- _PROBLEM REQUIREMENTS_: Restrict the output to the lines below starting at the one that contains "Definition route_matches (rest" and ending at the one that contains "(Replied r', w')", and restate them word for word, both ends included.

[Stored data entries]
☆ ☆ ☆ ☆ ☆ ☆ ☆
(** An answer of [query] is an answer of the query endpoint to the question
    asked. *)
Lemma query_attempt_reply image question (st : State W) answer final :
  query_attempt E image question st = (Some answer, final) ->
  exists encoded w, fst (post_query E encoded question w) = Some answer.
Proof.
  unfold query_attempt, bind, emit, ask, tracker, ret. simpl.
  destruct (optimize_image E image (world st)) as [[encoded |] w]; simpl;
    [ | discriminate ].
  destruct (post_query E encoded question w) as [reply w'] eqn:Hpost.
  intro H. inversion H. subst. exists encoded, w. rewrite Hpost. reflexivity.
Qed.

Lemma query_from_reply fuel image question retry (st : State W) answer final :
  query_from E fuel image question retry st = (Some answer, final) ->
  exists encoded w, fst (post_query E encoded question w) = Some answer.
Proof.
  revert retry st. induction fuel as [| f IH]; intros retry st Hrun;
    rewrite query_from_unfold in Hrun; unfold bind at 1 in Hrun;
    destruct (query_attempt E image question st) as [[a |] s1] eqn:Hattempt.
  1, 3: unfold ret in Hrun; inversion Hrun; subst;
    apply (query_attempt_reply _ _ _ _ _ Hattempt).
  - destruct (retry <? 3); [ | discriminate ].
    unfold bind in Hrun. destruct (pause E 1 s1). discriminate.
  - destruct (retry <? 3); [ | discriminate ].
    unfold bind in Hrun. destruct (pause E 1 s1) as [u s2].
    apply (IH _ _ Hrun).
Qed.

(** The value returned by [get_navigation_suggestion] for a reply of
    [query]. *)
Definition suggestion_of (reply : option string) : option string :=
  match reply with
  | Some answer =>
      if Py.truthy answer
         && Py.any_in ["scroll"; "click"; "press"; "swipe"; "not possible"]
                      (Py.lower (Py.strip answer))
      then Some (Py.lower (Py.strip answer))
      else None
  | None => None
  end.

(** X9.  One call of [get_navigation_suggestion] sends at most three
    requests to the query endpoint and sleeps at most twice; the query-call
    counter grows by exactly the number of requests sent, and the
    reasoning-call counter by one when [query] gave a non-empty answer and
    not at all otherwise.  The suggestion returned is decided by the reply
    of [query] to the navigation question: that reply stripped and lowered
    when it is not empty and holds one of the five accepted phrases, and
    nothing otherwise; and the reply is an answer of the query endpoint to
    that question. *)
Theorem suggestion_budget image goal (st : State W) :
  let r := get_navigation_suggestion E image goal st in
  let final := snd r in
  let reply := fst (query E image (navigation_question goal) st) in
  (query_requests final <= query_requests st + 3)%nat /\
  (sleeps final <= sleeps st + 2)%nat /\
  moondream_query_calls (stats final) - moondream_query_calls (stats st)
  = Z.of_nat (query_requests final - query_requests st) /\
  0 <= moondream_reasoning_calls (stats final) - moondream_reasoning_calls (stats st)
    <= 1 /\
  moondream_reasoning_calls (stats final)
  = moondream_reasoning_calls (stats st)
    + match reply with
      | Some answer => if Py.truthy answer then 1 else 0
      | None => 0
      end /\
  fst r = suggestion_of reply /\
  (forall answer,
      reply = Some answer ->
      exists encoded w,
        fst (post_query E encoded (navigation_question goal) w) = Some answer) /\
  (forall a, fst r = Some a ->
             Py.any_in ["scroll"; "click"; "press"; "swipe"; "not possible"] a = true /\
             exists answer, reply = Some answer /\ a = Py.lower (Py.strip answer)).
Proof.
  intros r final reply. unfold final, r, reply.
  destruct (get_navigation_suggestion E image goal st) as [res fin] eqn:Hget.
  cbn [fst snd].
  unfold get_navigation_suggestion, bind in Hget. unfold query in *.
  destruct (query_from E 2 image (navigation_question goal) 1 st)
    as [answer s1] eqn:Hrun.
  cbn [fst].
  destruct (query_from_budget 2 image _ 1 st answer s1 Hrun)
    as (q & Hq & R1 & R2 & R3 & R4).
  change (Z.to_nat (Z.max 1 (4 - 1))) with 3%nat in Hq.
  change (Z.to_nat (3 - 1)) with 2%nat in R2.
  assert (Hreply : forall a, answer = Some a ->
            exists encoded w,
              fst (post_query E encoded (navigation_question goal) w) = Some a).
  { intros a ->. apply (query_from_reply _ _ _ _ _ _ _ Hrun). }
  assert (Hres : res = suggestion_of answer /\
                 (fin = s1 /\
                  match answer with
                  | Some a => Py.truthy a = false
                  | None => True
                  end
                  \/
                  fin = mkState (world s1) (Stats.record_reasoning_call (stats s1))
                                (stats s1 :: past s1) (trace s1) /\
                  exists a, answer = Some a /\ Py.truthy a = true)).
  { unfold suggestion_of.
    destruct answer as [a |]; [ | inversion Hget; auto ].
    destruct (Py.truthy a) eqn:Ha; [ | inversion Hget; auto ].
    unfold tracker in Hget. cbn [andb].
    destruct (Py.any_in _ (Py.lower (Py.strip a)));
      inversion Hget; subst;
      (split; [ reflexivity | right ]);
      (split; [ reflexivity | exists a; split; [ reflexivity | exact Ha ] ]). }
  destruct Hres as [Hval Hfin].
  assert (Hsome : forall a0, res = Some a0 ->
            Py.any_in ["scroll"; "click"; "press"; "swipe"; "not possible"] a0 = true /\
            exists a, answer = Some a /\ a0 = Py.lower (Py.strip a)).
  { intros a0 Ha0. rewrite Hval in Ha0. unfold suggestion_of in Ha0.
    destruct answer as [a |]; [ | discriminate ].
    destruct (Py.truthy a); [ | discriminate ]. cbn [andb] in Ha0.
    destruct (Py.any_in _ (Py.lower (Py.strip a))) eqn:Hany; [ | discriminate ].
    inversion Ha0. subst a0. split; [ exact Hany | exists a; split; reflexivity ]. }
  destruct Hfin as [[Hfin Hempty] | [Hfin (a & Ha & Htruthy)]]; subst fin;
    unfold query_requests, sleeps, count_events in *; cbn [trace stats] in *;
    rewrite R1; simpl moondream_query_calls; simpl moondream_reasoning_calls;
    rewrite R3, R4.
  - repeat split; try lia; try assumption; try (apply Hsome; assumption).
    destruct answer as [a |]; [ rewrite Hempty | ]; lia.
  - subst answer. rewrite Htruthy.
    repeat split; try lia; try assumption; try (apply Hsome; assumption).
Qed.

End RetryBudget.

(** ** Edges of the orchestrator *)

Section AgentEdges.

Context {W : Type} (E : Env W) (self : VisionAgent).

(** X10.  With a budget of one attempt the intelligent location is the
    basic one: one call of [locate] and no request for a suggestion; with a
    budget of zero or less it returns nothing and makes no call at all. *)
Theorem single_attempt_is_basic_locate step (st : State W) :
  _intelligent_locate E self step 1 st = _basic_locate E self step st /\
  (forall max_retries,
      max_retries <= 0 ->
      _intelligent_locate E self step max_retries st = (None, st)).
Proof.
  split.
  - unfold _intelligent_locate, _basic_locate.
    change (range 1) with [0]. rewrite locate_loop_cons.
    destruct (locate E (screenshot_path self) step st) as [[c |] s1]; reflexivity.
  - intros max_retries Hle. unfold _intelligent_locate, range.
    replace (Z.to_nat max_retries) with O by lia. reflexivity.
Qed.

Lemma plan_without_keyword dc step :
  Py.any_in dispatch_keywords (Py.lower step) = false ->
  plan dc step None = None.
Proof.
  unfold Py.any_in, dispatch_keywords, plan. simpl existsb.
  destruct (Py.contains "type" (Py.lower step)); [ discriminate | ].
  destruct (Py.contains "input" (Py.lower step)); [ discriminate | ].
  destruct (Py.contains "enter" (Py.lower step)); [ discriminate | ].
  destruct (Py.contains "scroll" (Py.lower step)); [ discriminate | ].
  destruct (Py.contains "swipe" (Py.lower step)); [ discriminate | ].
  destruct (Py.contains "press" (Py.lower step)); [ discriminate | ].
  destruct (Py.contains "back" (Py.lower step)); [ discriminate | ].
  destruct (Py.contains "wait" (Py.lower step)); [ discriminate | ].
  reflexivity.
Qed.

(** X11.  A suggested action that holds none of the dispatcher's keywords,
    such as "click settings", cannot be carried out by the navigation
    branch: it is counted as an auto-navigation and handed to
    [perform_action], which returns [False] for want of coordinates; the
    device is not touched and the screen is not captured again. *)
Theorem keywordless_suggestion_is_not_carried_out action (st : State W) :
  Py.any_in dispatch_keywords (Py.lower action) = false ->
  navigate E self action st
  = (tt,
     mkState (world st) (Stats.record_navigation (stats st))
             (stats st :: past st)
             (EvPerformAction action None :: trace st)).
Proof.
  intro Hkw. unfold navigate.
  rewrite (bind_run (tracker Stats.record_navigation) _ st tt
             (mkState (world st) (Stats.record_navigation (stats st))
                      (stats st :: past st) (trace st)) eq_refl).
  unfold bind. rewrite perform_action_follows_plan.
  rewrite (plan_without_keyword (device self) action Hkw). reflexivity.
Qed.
☆ ☆ ☆ ☆ ☆ ☆ ☆
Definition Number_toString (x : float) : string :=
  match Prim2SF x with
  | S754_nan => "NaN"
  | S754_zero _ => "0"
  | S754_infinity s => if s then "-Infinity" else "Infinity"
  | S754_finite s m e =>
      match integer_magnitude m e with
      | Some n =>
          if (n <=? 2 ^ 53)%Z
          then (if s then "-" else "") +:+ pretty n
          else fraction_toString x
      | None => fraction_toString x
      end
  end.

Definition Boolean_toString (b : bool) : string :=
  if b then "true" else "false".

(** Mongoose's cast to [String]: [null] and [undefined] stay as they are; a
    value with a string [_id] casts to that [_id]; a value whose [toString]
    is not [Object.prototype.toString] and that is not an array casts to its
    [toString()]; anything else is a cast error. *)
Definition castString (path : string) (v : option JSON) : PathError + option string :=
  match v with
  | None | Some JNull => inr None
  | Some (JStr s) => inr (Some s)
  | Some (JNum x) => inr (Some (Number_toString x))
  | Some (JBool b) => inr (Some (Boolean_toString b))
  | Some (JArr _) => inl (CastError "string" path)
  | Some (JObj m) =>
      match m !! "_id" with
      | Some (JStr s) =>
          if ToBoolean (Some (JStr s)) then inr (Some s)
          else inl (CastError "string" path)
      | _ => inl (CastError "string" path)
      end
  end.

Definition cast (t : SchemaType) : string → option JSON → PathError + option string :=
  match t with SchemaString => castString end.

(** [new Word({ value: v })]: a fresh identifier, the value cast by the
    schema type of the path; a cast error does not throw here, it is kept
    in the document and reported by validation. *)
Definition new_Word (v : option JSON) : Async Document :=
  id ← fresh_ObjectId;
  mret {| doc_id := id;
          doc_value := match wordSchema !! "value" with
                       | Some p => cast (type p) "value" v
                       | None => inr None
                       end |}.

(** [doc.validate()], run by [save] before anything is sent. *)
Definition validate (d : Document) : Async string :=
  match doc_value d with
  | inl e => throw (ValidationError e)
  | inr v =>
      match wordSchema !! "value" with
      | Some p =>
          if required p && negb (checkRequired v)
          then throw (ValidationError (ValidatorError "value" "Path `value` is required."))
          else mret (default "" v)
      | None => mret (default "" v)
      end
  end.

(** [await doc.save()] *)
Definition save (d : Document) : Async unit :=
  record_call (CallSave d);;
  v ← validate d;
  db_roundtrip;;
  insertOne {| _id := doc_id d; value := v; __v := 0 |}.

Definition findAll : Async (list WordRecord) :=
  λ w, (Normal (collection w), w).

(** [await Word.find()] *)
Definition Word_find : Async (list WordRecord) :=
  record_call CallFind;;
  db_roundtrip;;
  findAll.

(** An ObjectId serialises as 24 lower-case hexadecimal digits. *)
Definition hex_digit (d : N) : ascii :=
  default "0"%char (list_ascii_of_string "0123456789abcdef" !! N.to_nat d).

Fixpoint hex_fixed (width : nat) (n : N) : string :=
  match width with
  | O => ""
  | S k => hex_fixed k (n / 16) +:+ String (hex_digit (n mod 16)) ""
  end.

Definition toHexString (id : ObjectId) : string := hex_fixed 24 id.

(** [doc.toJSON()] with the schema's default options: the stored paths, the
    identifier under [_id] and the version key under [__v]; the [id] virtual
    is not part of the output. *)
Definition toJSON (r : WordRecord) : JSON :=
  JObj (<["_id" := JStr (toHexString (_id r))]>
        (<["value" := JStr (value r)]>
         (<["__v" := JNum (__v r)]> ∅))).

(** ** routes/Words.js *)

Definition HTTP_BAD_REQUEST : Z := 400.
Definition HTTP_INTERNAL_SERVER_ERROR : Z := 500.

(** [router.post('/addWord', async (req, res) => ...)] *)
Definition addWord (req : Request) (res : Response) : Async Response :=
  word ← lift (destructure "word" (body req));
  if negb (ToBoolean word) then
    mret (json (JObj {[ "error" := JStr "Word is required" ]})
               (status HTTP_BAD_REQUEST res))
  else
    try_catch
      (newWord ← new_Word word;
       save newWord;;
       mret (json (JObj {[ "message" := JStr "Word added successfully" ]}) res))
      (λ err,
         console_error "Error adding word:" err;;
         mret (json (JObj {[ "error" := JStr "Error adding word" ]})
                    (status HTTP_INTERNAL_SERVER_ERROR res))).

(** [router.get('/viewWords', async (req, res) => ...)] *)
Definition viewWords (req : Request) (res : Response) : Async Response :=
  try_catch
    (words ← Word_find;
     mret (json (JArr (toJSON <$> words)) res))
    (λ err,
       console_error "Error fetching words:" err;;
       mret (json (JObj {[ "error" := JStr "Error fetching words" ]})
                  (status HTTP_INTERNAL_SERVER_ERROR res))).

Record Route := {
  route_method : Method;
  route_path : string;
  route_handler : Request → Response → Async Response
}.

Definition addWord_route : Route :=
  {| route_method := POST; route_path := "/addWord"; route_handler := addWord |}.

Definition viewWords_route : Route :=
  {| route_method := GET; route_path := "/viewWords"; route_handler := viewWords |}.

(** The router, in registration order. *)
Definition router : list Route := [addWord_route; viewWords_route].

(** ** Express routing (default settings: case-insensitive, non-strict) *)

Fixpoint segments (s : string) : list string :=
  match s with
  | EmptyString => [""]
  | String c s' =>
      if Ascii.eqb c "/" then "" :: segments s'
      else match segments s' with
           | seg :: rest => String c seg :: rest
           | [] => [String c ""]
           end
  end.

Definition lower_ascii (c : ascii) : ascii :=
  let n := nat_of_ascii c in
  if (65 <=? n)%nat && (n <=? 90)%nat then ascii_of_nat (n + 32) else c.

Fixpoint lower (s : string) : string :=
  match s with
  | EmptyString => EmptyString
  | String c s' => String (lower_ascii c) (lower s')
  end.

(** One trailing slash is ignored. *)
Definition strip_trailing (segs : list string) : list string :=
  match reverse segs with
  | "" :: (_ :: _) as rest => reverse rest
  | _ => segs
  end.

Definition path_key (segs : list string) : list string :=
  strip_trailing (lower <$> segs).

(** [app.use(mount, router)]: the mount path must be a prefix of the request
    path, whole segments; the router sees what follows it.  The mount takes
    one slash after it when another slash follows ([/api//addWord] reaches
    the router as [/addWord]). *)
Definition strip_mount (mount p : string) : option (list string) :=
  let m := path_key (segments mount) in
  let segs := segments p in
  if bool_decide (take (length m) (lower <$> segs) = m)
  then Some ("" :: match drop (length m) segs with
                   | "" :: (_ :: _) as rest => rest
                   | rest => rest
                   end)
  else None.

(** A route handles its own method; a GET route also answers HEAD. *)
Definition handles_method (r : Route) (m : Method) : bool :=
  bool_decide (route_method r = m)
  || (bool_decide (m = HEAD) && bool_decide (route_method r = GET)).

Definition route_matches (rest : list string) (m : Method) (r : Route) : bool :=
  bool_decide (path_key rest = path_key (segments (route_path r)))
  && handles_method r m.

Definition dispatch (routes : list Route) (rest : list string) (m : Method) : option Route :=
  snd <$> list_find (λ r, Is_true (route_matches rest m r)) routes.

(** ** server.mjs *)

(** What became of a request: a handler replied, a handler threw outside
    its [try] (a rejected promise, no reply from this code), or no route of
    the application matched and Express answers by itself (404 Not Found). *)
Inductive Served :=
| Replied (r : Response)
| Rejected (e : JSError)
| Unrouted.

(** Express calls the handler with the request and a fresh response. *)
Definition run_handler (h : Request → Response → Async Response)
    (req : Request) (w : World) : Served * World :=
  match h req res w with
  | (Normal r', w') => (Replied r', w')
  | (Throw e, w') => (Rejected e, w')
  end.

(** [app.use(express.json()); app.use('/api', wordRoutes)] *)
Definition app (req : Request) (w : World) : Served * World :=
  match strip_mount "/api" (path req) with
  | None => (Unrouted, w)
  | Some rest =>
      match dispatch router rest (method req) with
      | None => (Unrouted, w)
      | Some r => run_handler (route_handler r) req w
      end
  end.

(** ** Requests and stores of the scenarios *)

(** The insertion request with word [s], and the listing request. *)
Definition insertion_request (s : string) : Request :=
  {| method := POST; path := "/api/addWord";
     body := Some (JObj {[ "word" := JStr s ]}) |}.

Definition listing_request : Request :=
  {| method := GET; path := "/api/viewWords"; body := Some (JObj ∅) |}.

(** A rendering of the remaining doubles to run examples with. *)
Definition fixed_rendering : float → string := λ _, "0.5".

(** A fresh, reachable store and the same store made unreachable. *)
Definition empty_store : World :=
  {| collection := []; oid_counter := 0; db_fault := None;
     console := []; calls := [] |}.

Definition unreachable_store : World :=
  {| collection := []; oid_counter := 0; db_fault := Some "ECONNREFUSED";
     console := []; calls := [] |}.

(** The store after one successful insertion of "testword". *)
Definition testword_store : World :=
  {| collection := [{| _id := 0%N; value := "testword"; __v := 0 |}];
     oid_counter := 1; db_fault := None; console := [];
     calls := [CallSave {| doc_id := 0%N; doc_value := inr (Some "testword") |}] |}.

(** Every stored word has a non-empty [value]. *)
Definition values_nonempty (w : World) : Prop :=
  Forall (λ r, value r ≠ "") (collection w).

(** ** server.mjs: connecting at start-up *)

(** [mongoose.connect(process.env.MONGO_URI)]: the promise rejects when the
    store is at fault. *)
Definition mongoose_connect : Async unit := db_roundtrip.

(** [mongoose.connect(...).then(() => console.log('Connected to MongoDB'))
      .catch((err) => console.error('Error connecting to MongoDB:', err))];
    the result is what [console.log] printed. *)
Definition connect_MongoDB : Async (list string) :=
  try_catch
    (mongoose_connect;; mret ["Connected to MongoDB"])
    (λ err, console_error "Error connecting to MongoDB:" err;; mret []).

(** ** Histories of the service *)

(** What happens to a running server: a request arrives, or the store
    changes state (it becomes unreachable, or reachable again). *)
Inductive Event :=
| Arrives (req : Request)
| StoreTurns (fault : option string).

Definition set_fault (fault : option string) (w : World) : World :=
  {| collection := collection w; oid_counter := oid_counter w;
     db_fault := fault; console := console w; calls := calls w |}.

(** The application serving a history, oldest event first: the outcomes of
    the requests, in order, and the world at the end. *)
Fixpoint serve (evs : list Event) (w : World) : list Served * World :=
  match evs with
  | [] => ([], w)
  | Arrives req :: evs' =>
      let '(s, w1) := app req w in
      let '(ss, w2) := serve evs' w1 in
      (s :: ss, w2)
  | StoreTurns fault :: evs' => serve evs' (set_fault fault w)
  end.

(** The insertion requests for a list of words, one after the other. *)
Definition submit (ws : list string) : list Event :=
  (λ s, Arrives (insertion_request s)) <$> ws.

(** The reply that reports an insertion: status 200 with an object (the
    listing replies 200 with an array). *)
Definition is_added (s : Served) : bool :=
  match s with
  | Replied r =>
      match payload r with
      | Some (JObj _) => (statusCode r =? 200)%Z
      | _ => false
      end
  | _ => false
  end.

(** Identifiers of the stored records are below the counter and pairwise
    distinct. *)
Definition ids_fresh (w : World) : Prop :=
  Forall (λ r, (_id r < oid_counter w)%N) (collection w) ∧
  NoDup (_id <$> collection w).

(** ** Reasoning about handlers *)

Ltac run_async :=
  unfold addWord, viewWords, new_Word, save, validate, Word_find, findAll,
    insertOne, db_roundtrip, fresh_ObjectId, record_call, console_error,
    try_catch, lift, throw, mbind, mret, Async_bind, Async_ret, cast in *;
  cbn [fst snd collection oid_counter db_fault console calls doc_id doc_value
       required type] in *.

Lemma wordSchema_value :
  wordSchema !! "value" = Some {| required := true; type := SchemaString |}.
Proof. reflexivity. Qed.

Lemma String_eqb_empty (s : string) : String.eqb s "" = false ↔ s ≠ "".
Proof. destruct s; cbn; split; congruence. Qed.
☆ ☆ ☆ ☆ ☆ ☆ ☆
- _TASK OUTPUT_:
Definition route_matches (rest : list string) (m : Method) (r : Route) : bool :=
  bool_decide (path_key rest = path_key (segments (route_path r)))
  && handles_method r m.

Definition dispatch (routes : list Route) (rest : list string) (m : Method) : option Route :=
  snd <$> list_find (λ r, Is_true (route_matches rest m r)) routes.

(** ** server.mjs *)

(** What became of a request: a handler replied, a handler threw outside
    its [try] (a rejected promise, no reply from this code), or no route of
    the application matched and Express answers by itself (404 Not Found). *)
Inductive Served :=
| Replied (r : Response)
| Rejected (e : JSError)
| Unrouted.

(** Express calls the handler with the request and a fresh response. *)
Definition run_handler (h : Request → Response → Async Response)
    (req : Request) (w : World) : Served * World :=
  match h req res w with
  | (Normal r', w') => (Replied r', w')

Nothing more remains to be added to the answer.